In a press briefing at 9:30 a.m. Thursday, Beshear said the region had experienced a "tough night, and maybe an even tougher morning," with more rain in the forecast later in the day. The governor had called a state of emergency, he said, as streets and homes in several counties throughout the region had been flooded after rain hit the eastern portion of the state overnight.
A flood warning was in effect for several Eastern Kentucky counties until 3 p.m. Thursday, according to the National Weather Service of Jackson. More than six inches of rain fell overnight in much of the region, a meteorologist with the department said.
Keep up with updating coverage from our reporters in Eastern Kentucky:
12:30 p.m.: First deaths confirmed
Beshear said in his 12:30 p.m. press conference that multiple deaths have been confirmed due to the flooding. He said a Perry County native, an 81-year-old woman, has died, and other two other victims have been reported in Perry and Knott counties.
He said in the conference that deaths are expected to rise into the double digits. There are a number people that are still waiting to be rescued, he added.

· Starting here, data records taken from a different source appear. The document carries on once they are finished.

(** The surrogate pair written for a code point above the basic plane:
    with [n = c - 0x10000], [0xd800 | ((n >> 10) & 0x3ff)] and
    [0xdc00 | (n & 0x3ff)]. *)
Definition high_half (c : N) : N :=
  N.lor 55296 (N.land (N.shiftr (c - 65536) 10) 1023).
Definition low_half (c : N) : N :=
  N.lor 56320 (N.land (c - 65536) 1023).

(** The replacement of one character by [ESCAPE_ASCII.sub]: the regular
    expression matches the quote, the backslash and everything outside
    [' '..'~']. *)
Definition escape_cp (c : N) : text :=
  if (c =? QUOTE)%N then [BACKSLASH; QUOTE]
  else if (c =? BACKSLASH)%N then [BACKSLASH; BACKSLASH]
  else if (32 <=? c)%N && (c <=? 126)%N then [c]
  else if (c =? 8)%N then [BACKSLASH; 98%N]
  else if (c =? 12)%N then [BACKSLASH; 102%N]
  else if (c =? 10)%N then [BACKSLASH; 110%N]
  else if (c =? 13)%N then [BACKSLASH; 114%N]
  else if (c =? 9)%N then [BACKSLASH; 116%N]
  else if (c <? 65536)%N then u_escape c
  else u_escape (high_half c) ++ u_escape (low_half c).

Definition encode_basestring_ascii (s : text) : text :=
  QUOTE :: flat_map escape_cp s ++ [QUOTE].

Definition dump_item (kv : text * text) : text :=
  encode_basestring_ascii (fst kv) ++ [COLON; SPACE] ++
  encode_basestring_ascii (snd kv).

Definition newline_indent : text := [NEWLINE; SPACE; SPACE].

(** The text written for a [Dict[str, str]]. *)
Definition json_dumps (d : dict text) : text :=
  match d with
  | [] => [LBRACE; RBRACE]
  | kv :: rest =>
      LBRACE :: newline_indent ++ dump_item kv ++
      flat_map (fun kv' => COMMA :: newline_indent ++ dump_item kv') rest ++
      [NEWLINE; RBRACE]
  end.

(** ** Decoding: [json.load] *)

Definition is_ws (c : N) : bool :=
  (c =? 32)%N || (c =? 9)%N || (c =? 10)%N || (c =? 13)%N.

Fixpoint skip_ws (s : text) : text :=
  match s with
  | c :: r => if is_ws c then skip_ws r else s
  | [] => []
  end.

Definition hex_value (c : N) : option N :=
  if (48 <=? c)%N && (c <=? 57)%N then Some (c - 48)%N
  else if (97 <=? c)%N && (c <=? 102)%N then Some (c - 87)%N
  else if (65 <=? c)%N && (c <=? 70)%N then Some (c - 55)%N
  else None.

(** [_decode_uXXXX]: four hexadecimal digits, else the escape is invalid. *)
Definition decode_hex4 (a b c d : N) : option N :=
  match hex_value a, hex_value b, hex_value c, hex_value d with
  | Some x, Some y, Some z, Some w =>
      Some (x * 4096 + y * 256 + z * 16 + w)%N
  | _, _, _, _ => None
  end.

Definition is_high_surrogate (u : N) : bool :=
  (55296 <=? u)%N && (u <=? 56319)%N.
Definition is_low_surrogate (u : N) : bool :=
  (56320 <=? u)%N && (u <=? 57343)%N.

Definition join_surrogates (uni uni2 : N) : N :=
  (65536 + N.lor (N.shiftl (uni - 55296) 10) (uni2 - 56320))%N.

(** The [BACKSLASH] table of the decoder. *)
Definition unescape (e : N) : option N :=
  if (e =? QUOTE)%N then Some QUOTE
  else if (e =? BACKSLASH)%N then Some BACKSLASH
  else if (e =? SLASH)%N then Some SLASH
  else if (e =? 98)%N then Some 8%N
  else if (e =? 102)%N then Some 12%N
  else if (e =? 110)%N then Some 10%N
  else if (e =? 114)%N then Some 13%N
  else if (e =? 116)%N then Some 9%N
  else None.

Definition prepend (c : N) (r : option (text * text)) : option (text * text) :=
  match r with
  | Some (x, rest) => Some (c :: x, rest)
  | None => None
  end.

(** [scanstring(s, end, strict=True)], entered after the opening quote:
    the decoded string and the text after the closing quote; [None] is a
    [JSONDecodeError]. *)
Fixpoint py_scanstring (s : text) : option (text * text) :=
  match s with
  | [] => None
  | c :: r =>
    if (c =? QUOTE)%N then Some ([], r)
    else if (c =? BACKSLASH)%N then
      match r with
      | [] => None
      | e :: r1 =>
        if (e =? 117)%N then
          match r1 with
          | h1 :: h2 :: h3 :: h4 :: r2 =>
            match decode_hex4 h1 h2 h3 h4 with
            | None => None
            | Some uni =>
              if is_high_surrogate uni then
                match r2 with
                | b :: u :: r3 =>
                  if (b =? BACKSLASH)%N && (u =? 117)%N then
                    match r3 with
                    | l1 :: l2 :: l3 :: l4 :: r4 =>
                      match decode_hex4 l1 l2 l3 l4 with
                      | None => None
                      | Some uni2 =>
                        if is_low_surrogate uni2
                        then prepend (join_surrogates uni uni2) (py_scanstring r4)
                        else prepend uni (py_scanstring r2)
                      end
                    | _ => None
                    end
                  else prepend uni (py_scanstring r2)
                | _ => prepend uni (py_scanstring r2)
                end
              else prepend uni (py_scanstring r2)
            end
          | _ => None
          end
        else
          match unescape e with
          | Some ch => prepend ch (py_scanstring r1)
          | None => None
          end
      end
    else if (c <? 32)%N then None
    else prepend c (py_scanstring r)
  end.

Definition is_digit (c : N) : bool := (48 <=? c)%N && (c <=? 57)%N.

Fixpoint span_digits (s : text) : text * text :=
  match s with
  | c :: r =>
      if is_digit c then let (ds, rest) := span_digits r in (c :: ds, rest)
      else ([], s)
  | [] => ([], [])
  end.

(** [NUMBER_RE]: an optional minus sign, then a single zero or a run of
    digits that does not start with zero; then, optionally, a point and
    digits; then, optionally, an exponent mark, a sign and digits. *)
Definition match_int (s : text) : option (text * text) :=
  let '(sign, s1) :=
    match s with
    | c :: r => if (c =? 45)%N then ([c], r) else ([], s)
    | [] => ([], s)
    end in
  match s1 with
  | c :: r =>
      if (c =? 48)%N then Some (sign ++ [c], r)
      else if is_digit c then
        let (ds, rest) := span_digits r in Some (sign ++ c :: ds, rest)
      else None
  | [] => None
  end.

Definition match_frac (s : text) : text * text :=
  match s with
  | c :: r =>
      if (c =? 46)%N then
        match span_digits r with
        | ([], _) => ([], s)
        | (ds, rest) => (c :: ds, rest)
        end
      else ([], s)
  | [] => ([], s)
  end.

"In a word, this event is devastating, and I do believe it will end up being one of the most significant deadly floods that we have had in Kentucky in at least a very long time. There are going to be a lot of people out there that need our help, there's going to be a lot of people that are going to be displaced, and this is yet another disaster that is going to take some time to rebuild."
11 a.m.: National Guard dispatched to eastern Kentucky counties
The National Guard has been mobilized, according to Maj. Gen. Hal Lamberton and Beshear. The situation is "dynamic" and developing, the governor said, but major property damage is expected and hundreds of families are expected to be displaced.
"This is going to be yet another event that it's going to take not months but likely years for many families to rebuild and recover from," Beshear said.
In Perry County alone, according to Deputy Sheriff Scott Sandlin, 20 people were unaccounted for early Thursday morning. The region had been hit with major flooding, he said, with several bridges and roads covered in water and other structures destroyed.
Resources for families
Three state parks – Pine Mountain, Buckhorn Lake and Jennie Wiley – have been opened for people who lost their homes, Beshear said, "because a lot of people are going to either fully lose their home or it is not going to be habitable for some time."
Shelters are also open at the Breathitt County Courthouse at 1137 Main St. and the First Presbyterian Church in Hazard, at 160 Broadway St., Beshear said.
In Hazard, meanwhile, the American Red Cross Kentucky Region opened a flood response shelter in Perry County and beyond. According to their spokesperson, Amber Youngblood, the group has mobilized resources since 1 a.m. Wednesday. The group's Hazard office can be reached at 606-629-3344.
More tha 23,000 people were without power when Beshear spoke at 9:30 a.m. That figure was still accurate as of 11 a.m., according to poweroutage.us, which tracks outages across the nation.
Eastern Kentucky flood:Kentucky opens flooding shelters in state parks, courthouses, churches
How much rain fell in Eastern Kentucky?
Dustin Jordan, a meteorologist with the National Weather Service of Jackson, said Clark Creek in Knott County had seen 6.82 inches of rain in the past two days, and 6.23 of those were just in the past 24 hours. Perry County had seen 7 inches of rain in the past two days, he said, and the city of Prestonsburg in Floyd County had received 1.67 inches of rain in the past 24 hours but had seen more precipitation in the days leading up to the flooding. About 4.7 inches of rain fell in a 24-hour period in Breathitt County, too, he said.
Jackson's National Weather Service office is located in Breathitt County – employees cannot currently access it, Jordan said, as roads by the facility are covered in water. Beshear said he was aware of several people trapped in a school in the region as well.
He also said that at least 1 to 2 inches of rain can be expected between Thursday night into Friday south of Interstate 64.
Heavy rain that fell earlier in the week in that region had already caused some flooding, several social media users noted. Photos and videos taken by residents of the region were spread far and wide Thursday morning as many across the state woke up to the devastation.